Trans fats are like saturated fats in that they increase LDL. However, they also decrease HDL, a beneficial substance that lowers heart disease risk. They have such a profound effect that it’s recommended that we eat no trans fats, especially artificial trans fats.
Interestingly, eating foods with natural trans fats has the opposite effect. They can increase HDL and lower LDL cholesterol. That effect on our cholesterol levels makes natural trans fats helpful. We typically find these natural trans fats in meat and dairy products and some eggs. Choosing meats, milk, and eggs from grass-fed animals is more likely to contain beneficial, natural trans fats.
Most food producers and restaurants have cut down on trans-fat ingredients. However, you’ll still find trans fats in small amounts, usually in highly processed foods. Using the nutrition label, you can determine how much trans fats are in a food serving. If you want to avoid all trans fats, you’ll need to read the ingredients.
The nutrition label can report zero trans fats per serving if the number is less than 0.5 grams. To find out if your food contains any trans fats, search the ingredients for the words trans, hydrogenated, and partially hydrogenated. Any ingredient with these words in its name will be an artificial trans fat.

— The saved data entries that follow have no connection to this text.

(** [fill] and [comp] are what [umem->fill] and [umem->comp] point to. *)
Definition xsk_umem__delete (umem : option xsk_umem) (fill comp : ring_struct) : io K Z :=
  match umem with
  | None => mret 0
  | Some umem =>
    if negb (refcount umem =? 0) then mret (- EBUSY)
    else
      '(err, off) ← xsk_get_mmap_offsets (um_fd umem);
      _ ← (if err =? 0 then
             off ← pure_res (or_fault off OutOfBounds);
             _ ← run (xs_munmap (rs_ring fill - o_desc (off_fr off))
                        (ring_len (off_fr off) (fill_size (um_config umem)) addr_size));
             run (xs_munmap (rs_ring comp - o_desc (off_cr off))
                    (ring_len (off_cr off) (comp_size (um_config umem)) addr_size))
           else mret tt);
      _ ← run (xs_close (um_fd umem));
      _ ← run xs_free;
      mret 0
  end.

(** ** The program and the map of a socket *)

Definition with_fds (prog map : Z) (s : xsk_socket) : xsk_socket :=
  Socket (has_rx s) (has_tx s) (outstanding_tx s) (sk_config s) (sk_fd s) (sk_ifindex s) prog map
    (queue_id s) (sk_ifname s).

Definition xsk_load_xdp_prog (xsk : xsk_socket) : io K (Z * xsk_socket) :=
  prog_fd ← call (load_xdp (prog (xsks_map_fd xsk)));
  if prog_fd <? 0 then mret (prog_fd, xsk)
  else
    err ← call (bpf_set_link_xdp_fd (sk_ifindex xsk) prog_fd (Xsk.cfg_xdp_flags (sk_config xsk)));
    if negb (err =? 0) then _ ← run (xs_close prog_fd); mret (err, xsk)
    else mret (0, with_fds prog_fd (xsks_map_fd xsk) xsk).

Definition xsk_get_max_queues (xsk : xsk_socket) : io K Z :=
  fd ← call inet_socket;
  if fd <? 0 then e ← ask errno; mret (- e)
  else
    '(err, max_combined) ← call (ethtool_channels fd (sk_ifname xsk));
    e ← ask errno;
    let ret := if negb (err =? 0) && negb (e =? EOPNOTSUPP) then - e
               else if negb (err =? 0) || (max_combined =? 0) then 1
               else s32 max_combined in
    _ ← run (xs_close fd);
    mret ret.

Definition xsk_create_bpf_maps (xsk : xsk_socket) : io K (Z * xsk_socket) :=
  max_queues ← xsk_get_max_queues xsk;
  if max_queues <? 0 then mret (max_queues, xsk)
  else
    fd ← call (create_xskmap max_queues);
    if fd <? 0 then mret (fd, xsk) else mret (0, with_fds (prog_fd xsk) fd xsk).

Definition xsk_delete_bpf_maps (xsk : xsk_socket) : io K unit :=
  _ ← call (map_delete (xsks_map_fd xsk) (queue_id xsk));
  run (xs_close (xsks_map_fd xsk)).

(** One round of the loop over the ids: the map's descriptor so far. *)
Definition lookup_map (id : Z) (found : Z) : io K Z :=
  fd ← call (map_get_fd_by_id id);
  if fd <? 0 then mret found
  else
    '(err, name) ← call (map_info_name fd);
    if negb (err =? 0) then _ ← run (xs_close fd); mret found
    else if String.eqb name "xsks_map" then mret fd
    else _ ← run (xs_close fd); mret found.

(** [map_ids] has room for the ids of the first answer. *)
Definition xsk_lookup_bpf_maps (xsk : xsk_socket) : io K (Z * xsk_socket) :=
  '(err, ids) ← call (prog_map_ids (prog_fd xsk));
  if negb (err =? 0) then mret (err, xsk)
  else
    let num_maps := length ids in
    ok ← call xs_calloc;
    if negb ok then mret (- ENOMEM, xsk)
    else
      '(err, ids) ← call (prog_map_ids (prog_fd xsk));
      if negb (err =? 0) then _ ← run xs_free; mret (err, xsk)
      else
        _ ← pure_res (if (length ids <=? num_maps)%nat then Ok tt else Err OutOfBounds);
        fd ← for_each ids lookup_map (-1);
        let err := if fd =? -1 then - ENOENT else 0 in
        _ ← run xs_free;
        mret (err, with_fds (prog_fd xsk) fd xsk).

Definition xsk_set_bpf_maps (xsk : xsk_socket) : io K Z :=
  call (map_update (xsks_map_fd xsk) (queue_id xsk) (sk_fd xsk)).

(** The two ways to a program and a map: made here, or of the program that is there. *)
Definition make_xdp_prog (xsk : xsk_socket) : io K (Z * xsk_socket) :=
  '(err, xsk) ← xsk_create_bpf_maps xsk;
  if negb (err =? 0) then mret (err, xsk)
  else
    '(err, xsk) ← xsk_load_xdp_prog xsk;
    if negb (err =? 0) then _ ← xsk_delete_bpf_maps xsk; mret (err, xsk) else mret (0, xsk).
Definition find_xdp_prog (prog_id : Z) (xsk : xsk_socket) : io K (Z * xsk_socket) :=
  fd ← call (prog_get_fd_by_id prog_id);
  let xsk := with_fds fd (xsks_map_fd xsk) xsk in
  if fd <? 0 then e ← ask errno; mret (- e, xsk)
  else
    '(err, xsk) ← xsk_lookup_bpf_maps xsk;
    if negb (err =? 0) then _ ← run (xs_close (prog_fd xsk)); mret (err, xsk) else mret (0, xsk).

Definition xsk_setup_xdp_prog (xsk : xsk_socket) : io K (Z * xsk_socket) :=
  '(err, prog_id) ← call (bpf_get_link_xdp_id (sk_ifindex xsk) (Xsk.cfg_xdp_flags (sk_config xsk)));
  if negb (err =? 0) then mret (err, xsk)
  else
    '(err, xsk) ← (if prog_id =? 0 then make_xdp_prog xsk else find_xdp_prog prog_id xsk);
    if negb (err =? 0) then mret (err, xsk)
    else
      err ← (if has_rx xsk then xsk_set_bpf_maps xsk else mret 0);
      if negb (err =? 0) then
        _ ← xsk_delete_bpf_maps xsk;
        _ ← run (xs_close (prog_fd xsk));
        mret (err, xsk)
      else mret (0, xsk).

(** ** Sockets *)

Definition with_refcount (n : Z) (u : xsk_umem) : xsk_umem := Umem (umem_area u) (um_config u) (um_fd u) n.

(** What [xsk_socket__create] leaves: the error, the umem, and the socket and its rings. *)
Definition socket_result : Type :=
  Z * xsk_umem * option (xsk_socket * option ring_struct * option ring_struct).

(** The jumps to the labels; [rx_map] and [tx_map] are the mappings there are. *)
Definition out_xsk_alloc (umem : xsk_umem) (err : Z) : io K socket_result :=
  _ ← run xs_free; mret (err, umem, None).
Definition out_socket (umem : xsk_umem) (fd err : Z) : io K socket_result :=
  let umem := with_refcount (s32 (refcount umem - 1)) umem in
  _ ← (if negb (refcount umem =? 0) then run (xs_close fd) else mret tt);
  out_xsk_alloc umem err.
Definition unmap (m : option (Z * Z)) : io K unit :=
  match m with Some (a, len) => run (xs_munmap a len) | None => mret tt end.
Definition out_mmap_rx (rx_map : option (Z * Z)) (umem : xsk_umem) (fd err : Z) : io K socket_result :=
  _ ← unmap rx_map; out_socket umem fd err.
Definition out_mmap_tx (tx_map rx_map : option (Z * Z)) (umem : xsk_umem) (fd err : Z) : io K socket_result :=
  _ ← unmap tx_map; out_mmap_rx rx_map umem fd err.

(** A ring of the kernel's, made when the caller wants it. *)
Definition size_ring (r : option ring_struct) (fd option size : Z) : io K Z :=
  match r with Some _ => call (set_ring_size fd option size) | None => mret 0 end.
(** Its mapping: [None] when it fails, and the ring over it and what to unmap. *)
Definition map_ring (r : option ring_struct) (fd pgoff size : Z) (o : xdp_ring_offset) (cached_cons : option Z) :
  io K (option (option ring_struct * option (Z * Z))) :=
  match r with
  | None => mret (Some (None, None))
  | Some r =>
    let len := ring_len o size desc_size in
    map ← call (xs_mmap fd len pgoff);
    match map with
    | None => mret None
    | Some a => mret (Some (Some (lay_ring a size o cached_cons r), Some (a, len)))
    end
  end.

Definition IFNAMSIZ : nat := 16.
Definition is_some {A} (o : option A) : bool := match o with Some _ => true | None => false end.

Section create.
(** [room] bytes can be read at [ifname]. *)
Variables (ifname : string) (room : nat) (queue : Z).

(** From the mappings on. *)
Definition bind_and_setup (umem : xsk_umem) (config : Xsk.xsk_socket_config) (fd ifindex : Z)
    (rx tx : option ring_struct) (rx_map tx_map : option (Z * Z)) : io K socket_result :=
  let shared := 1 <? refcount umem in
  err ← call (xs_bind fd (SockaddrXdp (if shared then XDP_SHARED_UMEM else Xsk.bind_flags config) ifindex queue
                           (if shared then um_fd umem else 0)));
  if negb (err =? 0) then fail_errno (out_mmap_tx tx_map rx_map umem fd)
  else
    let xsk := Socket (is_some rx) (is_some tx) 0 config fd ifindex (-1) 0 queue (String.substring 0 (IFNAMSIZ - 1) ifname) in
    if Z.land (Xsk.libbpf_flags config) XSK_LIBBPF_FLAGS__INHIBIT_PROG_LOAD =? 0 then
      '(err, xsk) ← xsk_setup_xdp_prog xsk;
      if negb (err =? 0) then out_mmap_tx tx_map rx_map umem fd err
      else mret (0, umem, Some (xsk, rx, tx))
    else mret (0, umem, Some (xsk, rx, tx)).

Definition map_rings (umem : xsk_umem) (config : Xsk.xsk_socket_config) (fd ifindex : Z)
    (rx tx : option ring_struct) : io K socket_result :=
  '(err, off) ← xsk_get_mmap_offsets fd;
  if negb (err =? 0) then fail_errno (out_socket umem fd)
  else
    off ← pure_res (or_fault off OutOfBounds);
    r ← map_ring rx fd XDP_PGOFF_RX_RING (Xsk.rx_size config) (off_rx off) None;
    match r with
    | None => fail_errno (out_socket umem fd)
    | Some (rx, rx_map) =>
      t ← map_ring tx fd XDP_PGOFF_TX_RING (Xsk.tx_size config) (off_tx off) (Some (Xsk.tx_size config));
      match t with
      | None => fail_errno (out_mmap_rx rx_map umem fd)
      | Some (tx, tx_map) => bind_and_setup umem config fd ifindex rx tx rx_map tx_map
      end
    end.

(** From the descriptor on. *)
Definition create_on (umem : xsk_umem) (config : Xsk.xsk_socket_config) (fd : Z) (rx tx : option ring_struct) :
  io K socket_result :=
  ifindex ← call (xs_nametoindex ifname);
  if ifindex =? 0 then fail_errno (out_socket umem fd)
  else
    (** the [memcpy] of the name *)
    _ ← pure_res (if (room <? IFNAMSIZ - 1)%nat then Err OutOfBounds else Ok tt);
    err ← size_ring rx fd XDP_RX_RING (Xsk.rx_size config);
    if negb (err =? 0) then fail_errno (out_socket umem fd)
    else
      err ← size_ring tx fd XDP_TX_RING (Xsk.tx_size config);
      if negb (err =? 0) then fail_errno (out_socket umem fd)
      else map_rings umem config fd ifindex rx tx.

(** With the pointers that may not be NULL. *)
Definition create_for (umem : xsk_umem) (rx tx : option ring_struct) (usr_config : option Xsk.xsk_socket_config) :
  io K socket_result :=
  ok ← call xs_calloc;
  if negb ok then mret (- ENOMEM, umem, None)
  else
    match xsk_set_xdp_socket_config usr_config with
    | inr err => out_xsk_alloc umem err
    | inl config =>
      if negb (refcount umem =? 0) && (Z.land (Xsk.libbpf_flags config) XSK_LIBBPF_FLAGS__INHIBIT_PROG_LOAD =? 0)
      then out_xsk_alloc umem (- EBUSY)
      else
        let another := 0 <? refcount umem in
        let shared := with_refcount (s32 (refcount umem + 1)) umem in
        fd ← (if another then call xs_socket else mret (um_fd umem));
        if another && (fd <? 0) then fail_errno (out_xsk_alloc shared)
        else create_on shared config fd rx tx
    end.

Definition xsk_socket__create (umem : option xsk_umem) (rx tx : option ring_struct)
    (usr_config : option Xsk.xsk_socket_config) :
  io K (Z * option xsk_umem * option (xsk_socket * option ring_struct * option ring_struct)) :=
  match umem with
  | None => mret (- EFAULT, None, None)
  | Some umem =>
    if negb (is_some rx || is_some tx) then mret (- EFAULT, Some umem, None)
    else '(err, umem, s) ← create_for umem rx tx usr_config; mret (err, Some umem, s)
  end.
End create.

(** [rx] and [tx] are what the socket's pointers point to. *)
Definition xsk_socket__delete (xsk : option xsk_socket) (umem : xsk_umem) (rx tx : ring_struct) : io K xsk_umem :=
  match xsk with
  | None => mret umem
  | Some xsk =>
    _ ← (if negb (prog_fd xsk =? -1) then
           _ ← xsk_delete_bpf_maps xsk; run (xs_close (prog_fd xsk))
         else mret tt);
    '(err, off) ← xsk_get_mmap_offsets (sk_fd xsk);
    _ ← (if err =? 0 then
           off ← pure_res (or_fault off OutOfBounds);
           _ ← (if has_rx xsk then
                  run (xs_munmap (rs_ring rx - o_desc (off_rx off)) (ring_len (off_rx off) (Xsk.rx_size (sk_config xsk)) desc_size))
                else mret tt);
           if has_tx xsk then
             run (xs_munmap (rs_ring tx - o_desc (off_tx off)) (ring_len (off_tx off) (Xsk.tx_size (sk_config xsk)) desc_size))
           else mret tt
         else mret tt);
    let umem := with_refcount (s32 (refcount umem - 1)) umem in
    _ ← (if negb (sk_fd xsk =? um_fd umem) then run (xs_close (sk_fd xsk)) else mret tt);
    _ ← run xs_free;
    mret umem
  end.
End xsk.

The more you know about your foods from outside the home, the easier it will be to make educated decisions. Large restaurant chains often have nutrition information online, and all packaged food must have a nutrition label.
Eat More Fiber
Fiber is the indigestible part of plant-based foods, so we don’t break fiber into smaller pieces. We classify fiber as soluble or insoluble. Soluble will attract water and become gelatinous, while insoluble will not. The specific type of soluble fiber will determine how thick the fiber becomes. Denser soluble fibers are most helpful for cholesterol management.
The cholesterol in our digestive system comes from our food and our bile. When the soluble fiber in our food forms a gel in our digestive system, it traps some dietary cholesterol (and bile salts) in the gel. Instead of being absorbed, the gel and the trapped cholesterol combine with solid waste (poop) and are excreted. The body must replace the lost bile salts, so it uses cholesterol already in the blood to do so. This eventually lowers cholesterol levels.
Consuming as little as 5 grams of soluble fiber daily can be helpful, but consuming even more, up to 20 grams daily, is even better. But it is challenging to count soluble fiber in the diet. Most fiber foods contain a mix of soluble and insoluble, and our nutrition labels don’t separate the two; they only specify total fiber. So, if you aren’t using a food database and diet tracker, you could at least shoot for the adequate intake (AI) of total fiber.
Adequate fiber intake is 38 grams/day for men and 25 grams/day for women.
If you change your fiber intake, make slow changes. Rapid changes can cause digestive symptoms, including diarrhea and constipation for some people. Get your doctor’s opinion as well. Some conditions and medications are negatively affected by fiber.